Why Reddit beats the news for storm updates
When a tornado warning drops or a hurricane shifts track, official channels lag behind people on the ground. A driver in central Oklahoma posts a wedge tornado photo to r/tornado before any TV station has crew on scene. A guy in Cedar Key posts a flooded street video to r/TropicalWeather while the local NBC affiliate is still running scheduled programming.
The catch is that these subreddits move fast during active events. By the time you open the app, the most useful posts have scrolled past or are buried under speculation. That's where alerts change the game — you get the eyewitness post pushed to your phone the moment it goes live, not when you happen to check.
Subreddits worth monitoring
A few that consistently surface signal during active weather:
- r/TropicalWeather — hurricane and tropical storm discussion, model runs, live updates during landfall
- r/tornado — verified tornado reports, radar screenshots, chaser footage
- r/weather — broader severe weather, including derechos, hail, and winter storms
- r/StormComing — community-tracked severe weather events
- r/[YourCityName] — local sub will have the fastest power-out reports, road closures, and shelter updates
- r/NWS — National Weather Service discussion, warning interpretation
Pair these with keyword filters: "tornado warning," "ground truth," "landfall," "evacuation order," "power out," "EF," "Cat 4," "tornado emergency." Watch My Subs lets you set per-keyword alerts across multiple subreddits at once, so you can keep r/tornado quiet during clear weather but get pinged the second the word "warning" appears.
Practical setup for storm season
Three habits that make Reddit alerts actually useful during an event:
- Filter aggressively. Don't alert on every post in r/weather — you'll get model speculation 24/7. Alert on specific severe-weather words instead.

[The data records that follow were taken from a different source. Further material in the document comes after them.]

(* ===== verification/_CoqProject ===== *)
-Q . S2P
Prelude.v
SortedVec.v
Sequencer.v
Io.v
Av.v
Packets.v
Channel.v
Reassembly.v
VideoUnreliable.v
VideoTransfer.v
VideoOrder.v
VideoBuffering.v
Fec.v
SystematicCode.v
FecSafety.v
VideoUnreliableFec.v
VideoFecSafety.v
VideoFecProcess.v
FecTransfer.v
FecRecovery.v
Arrivals.v
AudioUnreliable.v
AudioOrder.v
AudioUnreliableFec.v
AudioFecSafety.v
GopStream.v
GopOrder.v
GopTransfer.v
ClockSync.v
Control.v
ControlPeers.v
Router.v
RouterDemux.v
Lifetime.v
Connection.v
Handshake.v
SourceFirst.v
CancelSafe.v
Hex.v
WebStreams.v
Kycom.v
Reliable.v
Endpoints.v
EndpointSetup.v
KycomForward.v
ReceiveTasks.v
ReceiveErrors.v
ControlLifetime.v
StreamSession.v
VideoReceive.v
VideoSession.v
VideoEndToEnd.v
VideoFecReceive.v
VideoFecSession.v
VideoFecEndToEnd.v
VideoFecComplete.v
VideoFecOnTime.v
VideoFecDelivery.v
Multiplex.v
AudioReceive.v
AudioSession.v
AudioEndToEnd.v
AudioFecReceive.v
AudioFecSession.v
AudioFecEndToEnd.v
AudioFecComplete.v
AudioFecDelivery.v
Clock.v
Telemetry.v
Kynet.v
KynetDriver.v
WebTransport.v
(* ===== verification/Prelude.v ===== *)
(** * A verification library for kymux

    kymux carries the audio, video, input, metrics and data of Kyber's components
    over one QUIC connection.  Four layers matter here: [kymux-types] (packets
    and their serialization, protocol drivers and their wrappers), [kyproto] (the
    connection: control stream, router, and one transport driver per protocol),
    [kynet] (the QUIC and WebTransport libraries) and [kycom] (endpoints
    forwarded to other processes over TCP).  A connection starts with
    a control stream, on which the two peers authenticate, register endpoints
    and declare them ready; the router hands the streams and datagrams that name
    an endpoint to its channel; the driver of the endpoint turns packets into
    streams and datagrams and back.

    ** Reading the library

    The definitions are executable and follow the code: a fallible function
    returns an [outcome] ([Ok], [Err], or [Panic] for a failed assertion,
    [unwrap] or index), a function on [&mut self] is a [handler] that returns the
    new state on every path, an asynchronous reader or writer is a value of
    [Io.v], an integer is a [Z] with its wrap-around written out, and a
    [VecDeque] or [HashMap] is a list or a [gmap].  Concurrent tasks are the
    constructors of a step relation, so that theorems hold for all interleavings.
    Times, received messages and the results of the network library are inputs.

    ** Files

    - [Prelude]: outcomes, handlers, fixed-width integers, byte strings, runs of
      a step relation, and the tactic [inv_ok] that splits successful
      computations.
    - [SortedVec]: binary search and insertion in sorted queues, as the drivers
      use [VecDeque::binary_search_by_key].
    - [Sequencer]: [util/seq.rs].  A counter is recovered from its low bits
      ([seqs_recover_counters]) and the answer is the nearest one
      ([seq_nearest]).
    - [Io], [Av], [Packets]: byte streams, [av.rs], [data.rs], [input.rs],
      [metrics.rs], [ipc.rs] and the forwarding loop of [kymux-types/src/lib.rs].
      The class [Serializable] with its laws is the interface between packets
      and the loops that move them: [ipc_forward_transparent] is proved against
      it once for all packet types.
    - [Channel]: the sending half of [KyChannel], and [ProtocolStats].
    - [ReceiveTasks], [ReceiveErrors], [StreamSession]: the part the four datagram
      receivers share.  [task.rs] and the tasks of a driver (a reader of the
      stream, a reader of datagrams, [process], and the client that calls [recv])
      with their bounded queues, cancellation and drop, over any driver of the
      class [ReceiveDriver].  Every interleaving refines the sequential loop of
      [process] ([pipeline_refines_process]), the queues never lock
      ([pipeline_always_settles]), and where a driver reports errors they reach
      the client ([reader_error_reaches_client]).
    - [Reassembly], [VideoUnreliable], [VideoTransfer], [VideoOrder],
      [VideoBuffering]: [video_unreliable.rs].  The datagrams of a frame rebuild
      it in any order and with repetitions ([video_datagrams_reassemble]); the
      receive loop delivers in increasing order, accounts for every gap
      ([video_in_order_delivery]), takes the expected packet at once when it looks
      for one ([video_expected_taken_at_once]), and forwards a packet held for the
      buffering delay within a bounded number of rounds
      ([video_late_packet_delivered]).  There is no bound in time: a round
      forwards one packet and clears the deadline, and a ready packet may wait for
      the next event ([video_ready_packet_left_waiting]).
      [VideoReceive] is the whole receiving driver; [VideoSession] and
      [VideoEndToEnd] compose it with the sender over a network that loses,
      repeats and reorders ([video_session_end_to_end]).
    - [Fec], [SystematicCode], [FecSafety]: [fec.rs].  The raptorq library is the
      class [RaptorQ] with the laws [RaptorQLaws]; [SystematicCode] is an
      instance, which shows that the laws can hold.  Validation is exact and
      bounds what an object may reserve.
    - [VideoUnreliableFec], [VideoFecSafety], [VideoFecProcess], [FecTransfer]:
      [video_unreliable_fec.rs].  Whatever datagrams arrive, the receiver keeps
      its memory budget and does not panic ([video_fec_receiver_bounded]), and
      makes room by dropping only stale frames; an object is recovered when the
      library can decode it ([fec_object_recovered]).  [VideoFecReceive] is the
      whole driver against a hostile peer ([video_fec_driver_safe]);
      [VideoFecSession] and [VideoFecEndToEnd] compose it with the sender
      ([video_fec_session_end_to_end]).
    - [FecRecovery], [Arrivals]: what the delivery theorems of the two drivers
      with error correction share.  The class [RaptorQRecovery] tells which sets
      of symbols the library decodes from; a decoder stays open exactly until it
      has such a set.  [VideoFecComplete], [VideoFecOnTime] and
      [VideoFecDelivery]: when enough symbols arrive in time and what is in flight fits the
      budget, nothing of a session is lost ([video_fec_session_delivered]).
    - [Multiplex]: two video sessions on one connection, through the router
      ([video_sessions_share_connection]).
    - [AudioUnreliable], [AudioOrder]: [audio_unreliable.rs] refines a player
      that accepts only gap-free timelines ([audio_playback_exact]).
      [AudioReceive] is the whole driver; [AudioSession] and [AudioEndToEnd]
      compose it with the sender ([audio_session_end_to_end]).
      [AudioUnreliableFec], [AudioFecSafety], [AudioFecReceive]:
      [audio_unreliable_fec.rs], bounded in the same way as video
      ([audio_fec_driver_safe]); [AudioFecSession] and [AudioFecEndToEnd] compose
      it with the sender ([audio_fec_session_end_to_end]), [AudioFecComplete] and
      [AudioFecDelivery] prove delivery ([audio_fec_session_delivered]).
    - [GopStream], [GopOrder], [GopTransfer]: [video_gopstream.rs], sender,
      receiver tasks and their composition ([gop_stream_end_to_end]).
    - [ClockSync]: [clock_sync.rs], the exchange and the error of its estimate.
    - [Control], [ControlPeers]: [control.rs], its framing, and two peers whose
      handshakes meet whatever the order of the calls and of the messages
      ([control_ready_rendezvous]), for every endpoint that each side takes once
      and whose receivers are kept while they wait; other endpoints may be used
      again and their notifiers and futures dropped.
      [ControlLifetime]: its tasks, the calls that wait and the drop of the
      control ([control_drop_ends_waits], [stream_end_not_told]).
    - [Router], [RouterDemux]: [router.rs], the table, the routing loops and the
      channels; every datagram reaches exactly its endpoint.  [Lifetime]: who
      owns a channel and the table, halves and drops included
      ([channel_table_exact], [receiver_never_told]).
    - [Connection], [Handshake]: the start of a connection, authentication and
      endpoint ids of [lib.rs] and [auth.rs], up to two peers whose control
      streams run ([authenticated_peers_talk], [peers_talk]).
    - [SourceFirst]: [source_first.rs] and the sending path that uses it.  The
      symbols cut out by the code are those of the RFC 6330 layout and of the
      library's encoder ([source_packets_match_library]), and the datagrams are
      those of the ordinary path in another order
      ([source_first_same_datagrams]).
    - [CancelSafe]: the driver traits, [make_cancel_safe] of both halves,
      [forward] and [forward_bi] of [kymux-types/src/lib.rs], against the classes
      [ProtocolSendDriver] and [ProtocolRecvDriver].  A wrapped receiver returns
      what the driver returns ([cancel_safe_recv_equivalent]), a wrapped sender
      passes on what it accepted ([cancel_safe_send_refines]), and forwarding
      relays exactly ([forward_bi_relays]).
    - [Hex]: hexadecimal text, [hex_to_bytes] of [kymux-util].
    - [WebStreams], [WebTransport]: [webtransport_js.rs].  The streams as polled
      state machines ([web_read_exact], [web_write_exact]), the options, and the
      connection driver, which behaves as the browser
      ([web_driver_transparent]).
    - [Kynet], [KynetDriver], [Telemetry]: [kynet] over quinn and wtransport.
      Configuration, certificate pinning, protocol negotiation and dispatch
      ([native_client_meets_server], [other_generation_reported],
      [webtransport_client_dispatched]); the trait [ConnectionDriver] as a record
      of operations with its native drivers and the measurements of
      [sender_timing.rs] ([diagnostics_passive_and_exact]); the worker of
      [quinn_telemetry.rs] ([telemetry_lines_in_order]).
    - [Kycom], [KycomForward]: addresses, registration, listener and handshake of
      [kycom], its endpoint drivers and forwarders ([kycom_channels_paired],
      [kycom_handshake]); [video_forwarded_end_to_end] follows a video from the
      sender's driver to the process behind the forwarder.
    - [Reliable]: the four [reliable.rs] drivers, end to end through the router.
    - [Endpoints], [EndpointSetup]: [protocol/mod.rs], the endpoint drivers and
      the registration and connection of endpoints in [lib.rs], and two peers
      that set endpoints up.  The ready handshake keeps every stream from
      arriving before its endpoint ([setup_streams_always_routed]), set-up does
      not fail ([setup_never_fails]), and matching endpoints start
      ([matching_endpoints_start]).
    - [Clock]: [clock.rs].

    ** Fuel and bounds

    Loops that consume a list of events recurse on it.  Loops that the code
    leaves on a condition take fuel: the send loops of the datagram drivers get
    the length of the payload (each turn sends at least one byte), the drain
    loops of the FEC receivers and the admission loop get the number of packets,
    objects or groups held (each turn removes one), the readers of whole streams
    the number of packets plus one, [find_id] of [Kycom] one turn per id, and
    [poll_read] and [poll_write] of [WebStreams] three turns.  The theorems state that the result is
    reached ([video_drain_complete], [audio_drain_complete]).  Sequence numbers
    are modelled at their width; sessions of fewer than 2^48 packets are assumed
    where 64-bit counters would otherwise overflow, and the end-to-end sessions
    have fewer than 2^31 packets, within which 32-bit numbers are recovered
    whatever the delays.

    ** Not modelled

    The runtime modules (spawning, sleeping and timeouts appear as steps of the
    models), the times that the FEC sender adds to its measurements, the
    polling of streams that [kynet] and [kycom] pass on to their libraries,
    boxing of drivers, re-exports and tests.  [EndpointSetup] keeps endpoints
    alive: what a drop does to the router is in [RouterDemux] and [Lifetime].
    Dropping a [Connection] drops its router and its control, and closes the
    connection of the network library, which ends the streams of both. *)

From stdpp Require Import prelude list gmap strings.
From Stdlib Require Import ZArith Lia Sorting.Sorted DecimalString.
Open Scope Z_scope.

- Add your county or city as a keyword. A post that mentions your county in r/TropicalWeather is far more relevant than the 500th GFS run discussion.
- Turn alerts off after the event. Storm subs spike with retrospective posts for days. Pause notifications once the warning expires.
The 30-second check interval matters here. If a tornado touches down at 6:42 PM and someone posts a photo at 6:43, you want that ping at 6:43:30, not at the next hourly poll. Anything slower than near-real-time defeats the point.
Frequently Asked Questions
Can Reddit alerts replace official weather warnings?
No. Always rely on NOAA Weather Radio, the National Weather Service, and your phone's Wireless Emergency Alerts for official warnings. Reddit alerts are a supplement — useful for context, eyewitness footage, and ground reports, not for life-safety decisions.
Which keywords work best for tornado tracking?
"Tornado warning," "tornado emergency," "wedge," "on the ground," "EF3" through "EF5," and your county name. Avoid generic words like "storm" — they'll flood your phone with false positives during normal thunderstorms.
How fast do storm subreddits update during a hurricane?
During active landfall, r/TropicalWeather can see 200+ new posts an hour. Without keyword filtering you'll miss the important ones. With Watch My Subs filtering on "landfall," "eye," and your city name, you get only the signal.